“Moral hazard is when they take your money and then are not responsible for what they do with it.” - Gordon Gekko
On this day 30 years ago, the closeted ‘clubby’ world of the City was subject to a positive tsunami of new regulatory changes, referred to as the “Big Bang”, all with the aim of forcing the London Stock Exchange (LSE) to clean up its act. But did it?
What first led to the Big Bang was that the LSE was really an almost regulation free (when compared to today) cartel, fixing commissions and linking this with trading floor admission complexities that would do the Royal & Ancient some credit.
It was a posh, gentlemen’s club version of the old London markets of Smithfield or Billingsgate, but with manners.
We saw a closed shop for the benefit of brokers and stock-jobbers all safely contained in their pin striped, bowler hatted bunker which, in the coming brave new world of class and professional barrier deconstruction, would not be seen as acceptable any more.
It’s certainly true that the new regulatory regime led to visible changes in the behaviour and even the appearance of those working in the City.
The late starts, long lunches and early finishes were no longer fashionable. Instead, everybody started dressing like Gordon Gekko in a US-stylisation of business practices.
Aesthetics aside, along with the skyscrapers of Canary Wharf, the Big Bang also brought considerable diversity introduced by foreign banks.
But the downside of all this was the rise of a certain killer instinct that would mean even your friends and colleagues were not guaranteed a particular benefit without a cost attached.

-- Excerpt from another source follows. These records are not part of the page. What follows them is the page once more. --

Lemma unquote_ascii b f X :
  ascii_byte b = true →
  unquote (S f) (escape_ascii b ++ X) = '(s, rest) ← unquote f X; Some (b :: s, rest).
Proof. destruct b; intros H; try discriminate H; reflexivity. Qed.

Lemma escape_ascii_length b : 1 ≤ length (escape_ascii b).
Proof. apply Nat.leb_le. by destruct b. Qed.

Lemma ascii_not_special b :
  ascii_byte b = false →
  Byte.eqb b x22 = false ∧ Byte.eqb b x5c = false ∧ (b2z b <? 32)%Z = false.
Proof. by destruct b. Qed.

Lemma low6_range b : cont b = true → (0 ≤ low6 b < 64)%Z ∧ b2z b = (128 + low6 b)%Z.
Proof.
  unfold cont, low6. intros H. rewrite (Z.land_ones _ 6) by lia.
  Z.to_euclidean_division_equations; lia.
Qed.

(** U+2028 and U+2029 have one spelling. *)
Lemma decode_rune_separator l v n :
  decode_rune l = Some (v, n) → ((v =? 8232) || (v =? 8233))%Z = true →
  encode_rune v = take n l ∧ n = 3.
Proof.
  intros H Hv. destruct l as [|a l]; [done|]. unfold decode_rune in H.
  pose proof (b2z_range a) as Ha.
  destruct (b2z a <? 128)%Z eqn:E1; [injection H as <- <-; lia|].
  destruct (_ && _) eqn:E2.
  { destruct l as [|b l]; [done|]. destruct (cont b) eqn:Eb; [|done]. injection H as <- <-.
    apply low6_range in Eb as [? _]. rewrite (Z.land_ones _ 5), (lor_shiftl _ 6) in Hv by lia.
    exfalso. revert Hv. Z.to_euclidean_division_equations; lia. }
  destruct ((224 <=? b2z a) && _)%Z eqn:E3.
  { destruct l as [|b [|c l]]; [done..|]. cbv zeta in H. case_match eqn:Eb; [|done].
    injection H as <- <-. rewrite !andb_true_iff in Eb. destruct Eb as [[[Eb Ec] _] _].
    apply low6_range in Eb as [? Eb], Ec as [? Ec].
    assert (Z.lor (Z.shiftl (Z.land (b2z a) 15) 12) (Z.lor (Z.shiftl (low6 b) 6) (low6 c))
            = (b2z a - 224) * 4096 + (low6 b * 64 + low6 c))%Z as Hval.
    { rewrite (Z.land_ones _ 4), (lor_shiftl (low6 b) 6), (lor_shiftl _ 12) by lia.
      Z.to_euclidean_division_equations; lia. }
    rewrite Hval in *. clear E1 E2 Hval.
    assert (b2z a = 226)%Z as Ea by lia. rewrite Ea in *.
    assert (low6 b = 0)%Z as El by lia. rewrite El in *.
    assert (low6 c = 40 ∨ low6 c = 41)%Z as Hc by lia.
    split; [|done]. cbn [take].
    rewrite <- (z2b_b2z a), <- (z2b_b2z b), <- (z2b_b2z c), Ea, Eb, Ec.
    destruct Hc as [-> | ->]; reflexivity. }
  destruct ((240 <=? b2z a) && _)%Z eqn:E4; [|done].
  destruct l as [|b [|c [|d l]]]; [done..|]. cbv zeta in H.
  case_match eqn:Eb; [|done]. injection H as <- <-. lia.
Qed.

Lemma unquote_separator v f X :
  ((v =? 8232) || (v =? 8233))%Z = true →
  unquote (S f) (u_escape v ++ X) = '(s, rest) ← unquote f X; Some (encode_rune v ++ s, rest).
Proof. intros [?%Z.eqb_eq|?%Z.eqb_eq]%orb_true_iff; subst v; reflexivity. Qed.

Lemma decode_rune_width l v n b :
  decode_rune (b :: l) = Some (v, n) → ascii_byte b = false → 2 ≤ n.
Proof.
  unfold decode_rune, ascii_byte. intros H E. rewrite E in H.
  destruct (_ && _); [destruct l as [|? ?]; [done|]; case_match; [|done];
    injection H as <- <-; lia|].
  destruct (_ && _); [destruct l as [|? [|? ?]]; [done..|]; cbv zeta in H;
    case_match; [|done]; injection H as <- <-; lia|].
  destruct (_ && _); [|done]. destruct l as [|? [|? [|? ?]]]; [done..|]; cbv zeta in H.
  case_match; [|done]; injection H as <- <-; lia.
Qed.

Lemma unquote_rune l v n b f X :
  decode_rune (b :: l) = Some (v, n) → ascii_byte b = false →
  unquote (S f) (take n (b :: l) ++ X)
  = '(s, rest) ← unquote f X; Some (take n (b :: l) ++ s, rest).
Proof.
  intros Hd Hb. pose proof (decode_rune_inv _ _ _ Hd) as [Hn Hloc].
  pose proof (ascii_not_special b Hb) as (H1 & H2 & H3).
  specialize (Hloc X). destruct n as [|n]; [lia|]. cbn [take app] in *. cbn [unquote].
  rewrite H1, H2, H3, Hb, Hloc. cbn [drop take]. cbn [length] in Hn.
  rewrite drop_app_le, take_app_le by (rewrite length_take; lia).
  rewrite drop_ge, take_ge by (rewrite length_take; lia). done.
Qed.

(** A valid string is read back from its literal. *)
Lemma unquote_escape l r f :
  valid_go 0 l = true → length (escape_go 0 l ++ x22 :: r) ≤ f →
  unquote f (escape_go 0 l ++ x22 :: r) = Some (l, r).
Proof.
  revert f. remember (length l) as n eqn:En. revert l En.
  induction (lt_wf n) as [n _ IH]. intros l -> f Hv Hf.
  destruct l as [|b l]; [by destruct f; [cbn in Hf; lia|]|].
  cbn [valid_go escape_go] in *. destruct f as [|f]; [rewrite length_app in Hf; cbn in Hf; lia|].
  destruct (ascii_byte b) eqn:Eb.
  - rewrite <- (assoc_L (++)) in *. rewrite unquote_ascii by done.
    pose proof (escape_ascii_length b). rewrite length_app in Hf.
    rewrite (IH (length l)); [done|cbn; lia|done|done|lia].
  - destruct (decode_rune (b :: l)) as [[v n]|] eqn:Ed; [|done].
    pose proof (decode_rune_inv _ _ _ Ed) as [Hn _]. cbn [length] in Hn.
    pose proof (decode_rune_width _ _ _ _ Ed Eb) as Hn2.
    rewrite valid_go_skip in Hv. rewrite escape_go_skip in *.
    rewrite <- (assoc_L (++)) in *.
    assert (take n (b :: l) ++ drop (n - 1) l = b :: l) as Hsplit.
    { destruct n as [|n]; [lia|]. cbn [take app]. rewrite Nat.sub_succ, Nat.sub_0_r.
      by rewrite take_drop. }
    assert (∀ g, length (escape_go 0 (drop (n - 1) l) ++ x22 :: r) ≤ g →
              unquote g (escape_go 0 (drop (n - 1) l) ++ x22 :: r)
              = Some (drop (n - 1) l, r)) as IHl.
    { intros g Hg. eapply IH; [|reflexivity|done|done]. rewrite length_drop. cbn [length]. lia. }
    destruct (_ || _) eqn:Es.
    + pose proof (decode_rune_separator _ _ _ Ed Es) as [He Hn3].
      rewrite unquote_separator by done. rewrite length_app in Hf.
      assert (length (u_escape v) = 6) as Hu by done.
      rewrite IHl by lia. cbn [mbind option_bind].
      by rewrite He, Hsplit.
    + rewrite (unquote_rune _ _ _ _ _ _ Ed Eb). rewrite length_app, length_take in Hf.
      cbn [length] in Hf. rewrite IHl by lia. cbn [mbind option_bind]. by rewrite Hsplit.
Qed.

Lemma unquote_quote s r :
  valid_utf8 s = true →
  ∃ q, quote s ++ r = x22 :: q ∧ unquote (length q) q = Some (to_bytes s, r).
Proof.
  intros Hs. eexists. split.
  - unfold quote. rewrite <- !(assoc_L (++)). reflexivity.
  - by apply unquote_escape.
Qed.

(** ** Round trip: numbers *)

Definition num_stop (r : bytes) : bool :=
  match r with
  | b :: _ => negb (is_digit b || Byte.eqb b x2e || Byte.eqb b x65 || Byte.eqb b x45)
  | [] => true
  end.

Lemma pretty_N_go_head n s :
  n ≠ 0%N →
  ∃ d ds, to_bytes (pretty_N_go n s) = (d :: ds) ++ to_bytes s ∧ Byte.eqb d x30 = false.
Proof.
  revert s. induction (N.lt_wf_0 n) as [n _ IH]; intros s Hn.
  rewrite pretty_N_go_step by lia. destruct (decide (n `div` 10 = 0)%N) as [E|E].
  - rewrite E. exists (Ascii.byte_of_ascii (pretty_N_char (n `mod` 10))), []. split; [done|].
    pose proof (N.div_mod n 10 ltac:(lia)). pose proof (N.mod_lt n 10 ltac:(lia)).
    assert (n `mod` 10 = 1 ∨ n `mod` 10 = 2 ∨ n `mod` 10 = 3 ∨ n `mod` 10 = 4 ∨ n `mod` 10 = 5 ∨
            n `mod` 10 = 6 ∨ n `mod` 10 = 7 ∨ n `mod` 10 = 8 ∨ n `mod` 10 = 9)%N as Hm by lia.
    by destruct_or! Hm; rewrite Hm.
  - destruct (IH (n `div` 10)%N ltac:(apply N.div_lt; lia)
      (String (pretty_N_char (n `mod` 10)) s) E) as (d & ds & -> & Hd).
    exists d, (ds ++ [Ascii.byte_of_ascii (pretty_N_char (n `mod` 10))]).
    rewrite to_bytes_String. cbn [app]. by rewrite <- (assoc_L (++)).
Qed.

According to a release of UK Government papers in 2014, former Prime Minister Margaret Thatcher was warned pre-Big Bang that deregulation would lead to a new culture of ‘unscrupulous practices in the City’.
Her Cabinet Secretary, Sir Robert Armstrong, said that a “‘bubble was being created that would be pricked” and that “corners were being cut and money made in ways that are at least bordering on the unscrupulous”.
It turned out there was more than a little bit of truth in this warning. Signs of a different type of troubling behaviour from the new and improved City arguably first arose in the flotations of once staid mutual institutions such as the Halifax and Abbey National building societies.
These flotations created nothing short of a feeding frenzy amongst merchant banks like SG Warburg, Hill Samuel and Morgan Grenfell, while US investment banks like Goldman and Solomon Brothers were also eager to get involved, having been excluded from the old City club.
The biggest success story of the Big Bang was Warburg’s swallowing up of Ackroyd and Smithers, Rowe & Pitman and Mullens & Co who in turn were swallowed whole by UBS, then UBS/Phillips and the Drew/Swiss Bank empire.